The task:
Would you reproduce exactly the lines below from the one holding "the five tasks" through the one holding "subst s0. exists", inclusive, and no others?

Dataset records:
(** Whatever the engine: a run that returns gives the current workflow,
    COMPLETED with progress 1.0, named by the config's name (a string), with
    the five tasks planned for that name, each of them COMPLETED, FAILED or
    CORRECTED, the three artifacts, a completion time, no pending validation
    failure, and the entry of the completion last in its log. *)
Theorem run_returned_state (self : WorkflowEngine.t) (cfg : PyDict) (w : World)
    (s : WorkflowResult.t) :
  fst (execute_workflow self cfg w) = Ok s ->
  current_workflow (snd (execute_workflow self cfg w)) = Some s
  /\ exists name,
       dict_get cfg "name" = Some (VStr name)
       /\ WorkflowResult.name s = VStr name
       /\ map ident (WorkflowResult.tasks s)
          = map ident (planned_tasks (plan_steps_for (PyStr.lower name)))
       /\ List.length (WorkflowResult.tasks s) = 5
       /\ Forall terminal (statuses s)
       /\ WorkflowResult.stage s = WorkflowStage.COMPLETED
       /\ WorkflowResult.progress s = 1%float
       /\ WorkflowResult.artifacts s = the_artifacts
       /\ Forall (fun a => Artifact.verified a = true) (WorkflowResult.artifacts s)
       /\ (exists t, WorkflowResult.completed_at s = Some t)
       /\ WorkflowResult.validation_failure s = None
       /\ exists entries ts,
            WorkflowResult.logs s
            = (entries
                 ++ [LogEntry.mk ts "success" "Workflow completed successfully"
                       [ ("total_tasks", MetaInt 5); ("artifacts", MetaInt 3) ]])%list.
Proof.
  intros Hr.
  assert (H := @triple_execute_workflow self cfg w I).
  destruct (execute_workflow self cfg w) as [[s'|e] w']; [|discriminate].
  cbn [fst snd] in *. injection Hr as ->.
  destruct H as (Hcur & name & Hname & [Hc (s0 & tr & Ht & Hs & Hin)]).
  split; [exact Hcur|].
  assert (s0 = s).
  { unfold current_workflow in Hcur. rewrite Ht in Hcur. congruence. }
  subst s0. exists name. split; [exact Hname|].
  destruct Hs as (H1 & H2 & Hterm & H3 & H4 & H5 & H6 & H7 & entries & ts & H8).
  assert (Hlen : List.length (planned_tasks (plan_steps_for (PyStr.lower name))) = 5).
  { destruct (plan_steps_five (PyStr.lower name)) as (d1 & d2 & d3 & d4 & d5 & ->).
    reflexivity. }
  split; [exact H1|]. split; [exact H2|].
  split; [now rewrite <- (length_map ident), H2, length_map|].
  split; [exact Hterm|]. split; [exact H7|]. split; [exact H6|]. split; [exact H4|].
  split; [rewrite H4; repeat constructor|].
  split; [exact H5|]. split; [exact H3|].
  exists entries, ts. rewrite H8, length_map, Hlen. reflexivity.
Qed.

(** Whatever the engine: a run that raises an exception of a class that
    derives from [Exception] leaves the current workflow FAILED, named by
    the config's name (Unnamed Workflow without one), with progress below
    1.0, no artifact, no completion time and no pending validation failure,
    its first tasks COMPLETED, FAILED or CORRECTED and all the others
    PENDING (none is left RUNNING), and the error entry of the exception
    last in its log; a run that raises an exception of another class (a
    rule that raises KeyboardInterrupt or SystemExit) is not handled: its
    stage is not FAILED. *)
Theorem run_failed_state (self : WorkflowEngine.t) (cfg : PyDict) (w : World)
    (e : PyExc) :
  fst (execute_workflow self cfg w) = Raise e ->
  exists s,
    current_workflow (snd (execute_workflow self cfg w)) = Some s
    /\ WorkflowResult.name s = dict_get_default cfg "name" (VStr "Unnamed Workflow")
    /\ (is_Exception e = true ->
        WorkflowResult.stage s = WorkflowStage.FAILED
        /\ float_lt (WorkflowResult.progress s) 1
        /\ WorkflowResult.artifacts s = []
        /\ WorkflowResult.completed_at s = None
        /\ WorkflowResult.validation_failure s = None
        /\ (exists k, Forall terminal (firstn k (statuses s))
                      /\ Forall (eq TaskStatus.PENDING) (skipn k (statuses s)))
        /\ exists entries ts,
             WorkflowResult.logs s
             = (entries
                  ++ [LogEntry.mk ts "error" ("Workflow failed: " ++ exc_str e) []])%list)
    /\ (is_Exception e = false ->
        WorkflowResult.stage s <> WorkflowStage.FAILED).
Proof.
  intros Hr.
  assert (H := @triple_execute_workflow self cfg w I).
  destruct (execute_workflow self cfg w) as [[s'|e'] w']; [discriminate|].
  cbn [fst snd] in *. injection Hr as ->. cbv zeta in H.
  destruct (is_Exception e).
  - destruct H as [Hc (s & tr & Ht & Hs & Hin)].
    exists s. split; [unfold current_workflow; now rewrite Ht|].
    destruct Hs as ((ids & k & i & H1 & H2 & H3 & H4 & H5 & H6 & H7 & H8) & Hst & Hlog).
    split; [exact H1|]. split; [|discriminate]. intros _.
    split; [exact Hst|].
    split; [rewrite H5; now apply level_lt_1|].
    split; [exact H3|]. split; [exact H4|]. split; [now apply H8|].
    split; [exists i; now apply parts_cut | exact Hlog].
  - destruct H as [Hc (s & tr & Ht & Hs & Hin)].
    exists s. split; [unfold current_workflow; now rewrite Ht|].
    destruct Hs as ((ids & k & i & H1 & _) & Hst).
    split; [exact H1|]. split; [discriminate|]. intros _. exact Hst.
Qed.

Solution below:
    the five tasks planned for that name, each of them COMPLETED, FAILED or
    CORRECTED, the three artifacts, a completion time, no pending validation
    failure, and the entry of the completion last in its log. *)
Theorem run_returned_state (self : WorkflowEngine.t) (cfg : PyDict) (w : World)
    (s : WorkflowResult.t) :
  fst (execute_workflow self cfg w) = Ok s ->
  current_workflow (snd (execute_workflow self cfg w)) = Some s
  /\ exists name,
       dict_get cfg "name" = Some (VStr name)
       /\ WorkflowResult.name s = VStr name
       /\ map ident (WorkflowResult.tasks s)
          = map ident (planned_tasks (plan_steps_for (PyStr.lower name)))
       /\ List.length (WorkflowResult.tasks s) = 5
       /\ Forall terminal (statuses s)
       /\ WorkflowResult.stage s = WorkflowStage.COMPLETED
       /\ WorkflowResult.progress s = 1%float
       /\ WorkflowResult.artifacts s = the_artifacts
       /\ Forall (fun a => Artifact.verified a = true) (WorkflowResult.artifacts s)
       /\ (exists t, WorkflowResult.completed_at s = Some t)
       /\ WorkflowResult.validation_failure s = None
       /\ exists entries ts,
            WorkflowResult.logs s
            = (entries
                 ++ [LogEntry.mk ts "success" "Workflow completed successfully"
                       [ ("total_tasks", MetaInt 5); ("artifacts", MetaInt 3) ]])%list.
Proof.
  intros Hr.
  assert (H := @triple_execute_workflow self cfg w I).
  destruct (execute_workflow self cfg w) as [[s'|e] w']; [|discriminate].
  cbn [fst snd] in *. injection Hr as ->.
  destruct H as (Hcur & name & Hname & [Hc (s0 & tr & Ht & Hs & Hin)]).
  split; [exact Hcur|].
  assert (s0 = s).
  { unfold current_workflow in Hcur. rewrite Ht in Hcur. congruence. }
  subst s0. exists name. split; [exact Hname|].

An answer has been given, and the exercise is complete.